Je me fais donc de l’auto-publicité et je te mets le lien avec le numéro de « Vie pédagogique » dans lequel mon article a été publié, en p.13 Voici le lien… http://bit.ly/eF5k8P

Tes commentaires seront les bienvenus …

Amicalement, Richard

Commentaire par Richard

Bonjour Richard,
J’ai pris le temps de lire attentivement cet article de Vie Pédagogique. Le genre que j’aurais aimé écrire moi-même, tant il met en mots ma pensée. Mais ça, tu l’auras deviné.
Je me désole cependant en constatant qu’il date de 2002. Faut-il que la résistance aux changements soit puissante, faut-il que les enseignants soient encarcanés à ce point pour ne pas avoir fait plus de chemin, depuis toutes ces années… L’article semble encore tellement d’actualité.
Entendons-nous, je ne blâme personne. Je constate seulement. Comme toi, je crois.
Je me surprends aussi à me demander, quelquefois, si les maisons d’éditions n’exercent pas un puissant lobbying, auprès des commissions scolaires. Il doit y avoir une raison pour que les choses stagnent à ce point.
Je constate donc que le changement graduel n’est pas au rendez-vous. La solution ?
Scoop Canada était très bien parti pour répondre à tous les besoins énumérés dans ton article. Ils ont dû cesser leurs opérations. Je crois que c’est par manque d’abonnements. C’est long, changer la culture d’une organisation.
La prochaine fois que se présentera une occasion semblable, j’espère que nous serons plus nombreux à monter dans le train.
Mais toi et moi, je pense qu’on ne sera plus là ;-(

Commentaire par mariellepotvin

Bonjour Marielle!

La classe sans papier vous salue humblement!

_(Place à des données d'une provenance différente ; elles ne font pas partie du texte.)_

(* ===== verification/MemStore.v ===== *)
(** * MemStore: the in-memory backend (crate [adrian-storage-testkit])

    [InMemoryDirectoryStore], its snapshot read transactions and its write
    transactions with a write-set and staged atomic adds.  The key-value map
    [kv] is shared by every clone of the store: a transaction reads the
    snapshot it took at [begin_*], and [commit] applies to the map as it is at
    commit time.  The file also models the store's direct object indexes. *)
From S2P Require Import Prelude Bytes Text StorageKeys StorageTxn.

Definition UNASSIGNED_DNT : Dnt := 0.

Record InMemoryDirectoryStore := mkStore {
  kv : kvmap;
  next_dnt : Dnt;
  uuid_to_dnt : gmap Uuid Dnt;
  dn_to_dnt : gmap bytes Dnt;
  objects : gmap Dnt Object;
}.

Definition InMemoryDirectoryStore_new : InMemoryDirectoryStore := mkStore ∅ 1 ∅ ∅ ∅.

Definition store_len (s : InMemoryDirectoryStore) : nat := size (objects s).
Definition store_is_empty (s : InMemoryDirectoryStore) : bool := (store_len s =? 0)%nat.

(** ** Direct object operations *)

Definition mem_get (s : InMemoryDirectoryStore) (uuid : Uuid)
    : Result StorageError (option Object) :=
  match uuid_to_dnt s !! uuid with
  | None => Ok None
  | Some dnt => Ok (objects s !! dnt)
  end.

Definition mem_get_by_dn (s : InMemoryDirectoryStore) (d : DistinguishedName)
    : Result StorageError (option Object) :=
  match dn_to_dnt s !! dn d with
  | None => Ok None
  | Some dnt => Ok (objects s !! dnt)
  end.

Definition mem_put (s : InMemoryDirectoryStore) (obj : Object)
    : InMemoryDirectoryStore * Result StorageError unit :=
  let assigned :=
    if decide (obj_dnt obj = UNASSIGNED_DNT) then
      if next_dnt s + 1 <? 2 ^ 64 then Ok (next_dnt s, next_dnt s + 1)
      else Err (Backend DntCounterOverflow)
    else Ok (obj_dnt obj, next_dnt s) in
  match assigned with
  | Ok (dnt, counter) =>
      let materialised := mkObject (obj_uuid obj) (obj_dn obj) (obj_attributes obj) dnt in
      (mkStore (kv s) counter
         (<[obj_uuid materialised := dnt]> (uuid_to_dnt s))
         (<[dn (obj_dn materialised) := dnt]> (dn_to_dnt s))
         (<[dnt := materialised]> (objects s)), Ok tt)
  | Err e => (s, Err e)
  | Panic => (s, Panic)
  end.

Definition mem_delete (s : InMemoryDirectoryStore) (uuid : Uuid)
    : InMemoryDirectoryStore * Result StorageError unit :=
  match uuid_to_dnt s !! uuid with
  | None => (s, Ok tt)
  | Some dnt =>
      let dns := match objects s !! dnt with
                 | Some o => delete (dn (obj_dn o)) (dn_to_dnt s)
                 | None => dn_to_dnt s
                 end in
      (mkStore (kv s) (next_dnt s) (delete uuid (uuid_to_dnt s)) dns (delete dnt (objects s)),
       Ok tt)
  end.

(** ** Transactions *)

(** [BTreeMap::range(begin..end)] panics when [begin > end]. *)
Definition map_range {V} (m : gmap bytes V) (b e : bytes) : Result StorageError (list (bytes * V)) :=
  if key_ltb e b then Panic else Ok (btree_range m b e).

Record InMemoryReadTxn := mkReadTxn { r_snapshot : kvmap }.

Definition read_get (t : InMemoryReadTxn) (key : bytes) : Result StorageError (option bytes) :=
  Ok (r_snapshot t !! key).
Definition read_get_range (t : InMemoryReadTxn) (b e : bytes)
    : Result StorageError (list (bytes * bytes)) :=
  map_range (r_snapshot t) b e.

#[global] Instance InMemoryReadTxn_ReadTxn : ReadTxn InMemoryReadTxn :=
  {| txn_get := read_get; txn_get_range := read_get_range |}.

Abbreviation PendingWrite := (option bytes).
Abbreviation WriteSet := (gmap bytes PendingWrite).

Record InMemoryWriteTxn := mkWriteTxn {
  snapshot : kvmap;
  writes : WriteSet;
  atomic_adds : list (bytes * Z);
}.

Definition begin_read (m : kvmap) : Result StorageError InMemoryReadTxn := Ok (mkReadTxn m).
Definition begin_write (m : kvmap) : Result StorageError InMemoryWriteTxn := Ok (mkWriteTxn m ∅ []).

Definition read_through (t : InMemoryWriteTxn) (key : bytes) : option bytes :=
  match writes t !! key with
  | Some pending => pending
  | None => snapshot t !! key
  end.

Definition write_get (t : InMemoryWriteTxn) (key : bytes) : Result StorageError (option bytes) :=
  Ok (read_through t key).

(** First loop of [get_range]: the snapshot range overlaid with the write-set. *)
Definition overlay_snapshot (ws : WriteSet) (out : kvmap) (e : bytes * bytes) : kvmap :=
  match ws !! e.1 with
  | Some (Some new_v) => <[e.1 := new_v]> out
  | Some None => out
  | None => <[e.1 := e.2]> out
  end.
(** Second loop: write-set keys not yet in the output. *)
Definition overlay_writes (out : kvmap) (e : bytes * PendingWrite) : kvmap :=
  match e.2 with
  | Some v => match out !! e.1 with Some _ => out | None => <[e.1 := v]> out end
  | None => out
  end.
Definition write_get_range (t : InMemoryWriteTxn) (b e : bytes)
    : Result StorageError (list (bytes * bytes)) :=
  let? snap := map_range (snapshot t) b e in
  let out := foldl (overlay_snapshot (writes t)) ∅ snap in
  let? ws := map_range (writes t) b e in
  let out := foldl overlay_writes out ws in
  Ok (btree_iter out).
Let elem p (Hp : p ∈ sorted_rows (obj_attributes obj)) : is_u32 p.1 /\ attr_ok p.2.
Proof.
  destruct p as [j a]. unfold sorted_rows in Hp. rewrite merge_sort_Permutation in Hp.
  destruct Ho as (_ & _ & Ha & Hl). apply indexed_elem in Hp as [Hin Hj]; [|lia].
  rewrite Forall_forall in Ha. split; [cbn; uint|by apply Ha].
Qed.

Definition fresh_rows : list (bytes * bytes) :=
  (attr_row d <$> sorted_rows (obj_attributes obj)) ++ sentinel_rows d obj.

Lemma fresh_rows_sorted : StronglySorted (fun x y => key_lt x.1 y.1) fresh_rows.
Proof.
  assert (is_u32 DNT_ATTR_SENTINEL /\ is_u32 UUID_ATTR_SENTINEL /\ is_u32 DN_ATTR_SENTINEL /\ is_u32 0)
    as (H1 & H2 & H3 & H0) by (vm_compute; split_and!; congruence).
  unfold fresh_rows. apply StronglySorted_app. split_and!.
  - intros x y (p & -> & Hp)%list_elem_of_fmap Hy. destruct (elem p Hp) as [? [? _]]. cbn.
    unfold sentinel_rows in Hy. rewrite !elem_of_cons, elem_of_nil in Hy.
    destruct Hy as [->|[->|[->|[]]]]; cbn; apply object_key_lt; try done; unfold DNT_ATTR_SENTINEL, UUID_ATTR_SENTINEL, DN_ATTR_SENTINEL in *; uint.
  - assert (StronglySorted attr_le (sorted_rows (obj_attributes obj))) as Hs
      by (apply StronglySorted_merge_sort; apply _).
    assert (NoDup (sorted_rows (obj_attributes obj)).*1) as Hn.
    { unfold sorted_rows. rewrite merge_sort_Permutation. apply indexed_NoDup. destruct Ho as (_ & _ & _ & ?). lia. }
    revert elem Hs Hn. generalize (sorted_rows (obj_attributes obj)) as l. intros l elem' Hs Hn.
    induction Hs as [|p l Hs IH Hf]; cbn; [constructor|]. apply NoDup_cons in Hn as [Hp Hn].
    constructor; [apply IH; [|done]; intros q Hq; apply elem', elem_of_cons; by right|].
    apply Forall_fmap, Forall_forall. intros q Hq.
    destruct (elem' p) as [? [? _]], (elem' q) as [? [? _]]; [apply elem_of_cons; auto..|].
    rewrite Forall_forall in Hf. specialize (Hf q Hq). unfold attr_le in Hf. cbn.
    apply object_key_lt; [done|done|unfold DNT_ATTR_SENTINEL in *; uint..|].
    destruct Hf as [?|[? ?]]; [lia|]. assert (p.1 <> q.1); [|lia].
    intros E. apply Hp. rewrite E. by apply list_elem_of_fmap_2.
  - unfold sentinel_rows. repeat constructor; cbn; apply object_key_lt; try done; right; (split; [done|by left]).
Qed.
End fresh.
(* ===== verification/RidProofs.v ===== *)
(** * RidProofs: correctness of RID allocation

    The state codec, the disjointness of pools, the closed form of a batch
    allocation on a pool, its agreement with single allocations, reclaim, and
    the contract of [assign_sid] for every allocator with the laws below. *)
From S2P Require Import Prelude Bytes Text SidModel StorageKeys StorageTxn MemStore TxnContract FdbStore FdbProofs IdentityCore RidPool.

(** ** The state codec *)
Definition state_wf (s : RidPoolState) : Prop :=
  is_u32 (next_rid s) /\ is_u32 (last_allocated_rid s) /\ is_u32 (warning_threshold s).
#[global] Instance state_wf_dec s : Decision (state_wf s).
Proof. unfold state_wf; apply _. Defined.

Lemma state_decode_encode s : state_wf s -> RidPoolState_decode (RidPoolState_encode s) = Some s.
Proof.
  intros (H1 & H2 & H3). unfold RidPoolState_decode, RidPoolState_encode.
  set (l := _ ++ _ ++ _). assert (length l = 12%nat) as -> by (unfold l; len). cbn [negb Nat.eqb].
  replace (take 4 l) with (to_be 4 (next_rid s))
    by (symmetry; apply (sub_app [] _ (to_be 4 (last_allocated_rid s) ++ to_be 4 (warning_threshold s)) l 0 4);
        (done || len)).
  rewrite (sub_app (to_be 4 (next_rid s)) (to_be 4 (last_allocated_rid s)) (to_be 4 (warning_threshold s)) l 4 4)
    by (done || len).
  rewrite (sub_app_end (to_be 4 (next_rid s) ++ to_be 4 (last_allocated_rid s)) (to_be 4 (warning_threshold s)) l 8 4)
    by (unfold l; rewrite <-?(assoc_L (++)); (done || len)).
  rewrite !of_to_be_u32 by done. by destruct s.
Qed.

Sans manuel, voici ce qu’on fait :

La semaine dernière, nous avons parlé des dangers relatifs aux activités sportives suite à l’incident Chara-Pacioretty. Communication orale, argumentation, dialogue, démarche de recherche, lecture, sciences, écriture…

Cette semaine, nous traitons des catastrophes naturelles et de leurs conséquences en lien avec le séisme qui a fait tant de ravage au Japon. Univers social, statistiques, lecture, écriture, méthodologie, sciences…

La semaine prochaine, nous verrons bien!

Les élèves sont motivés, engagés et ils apprennent! Le tout sans que je n’aie de comportements dérangeants à gérer! Je peux me concentrer sur l’évolution de chacun de mes élèves!

À bientôt!

François

Commentaire par François Bourdon

Continue ce merveilleux travail, François!
Un jour, nous serons nombreux à prendre exemple sur ce que vous faites, Pierre et toi. Tu verras!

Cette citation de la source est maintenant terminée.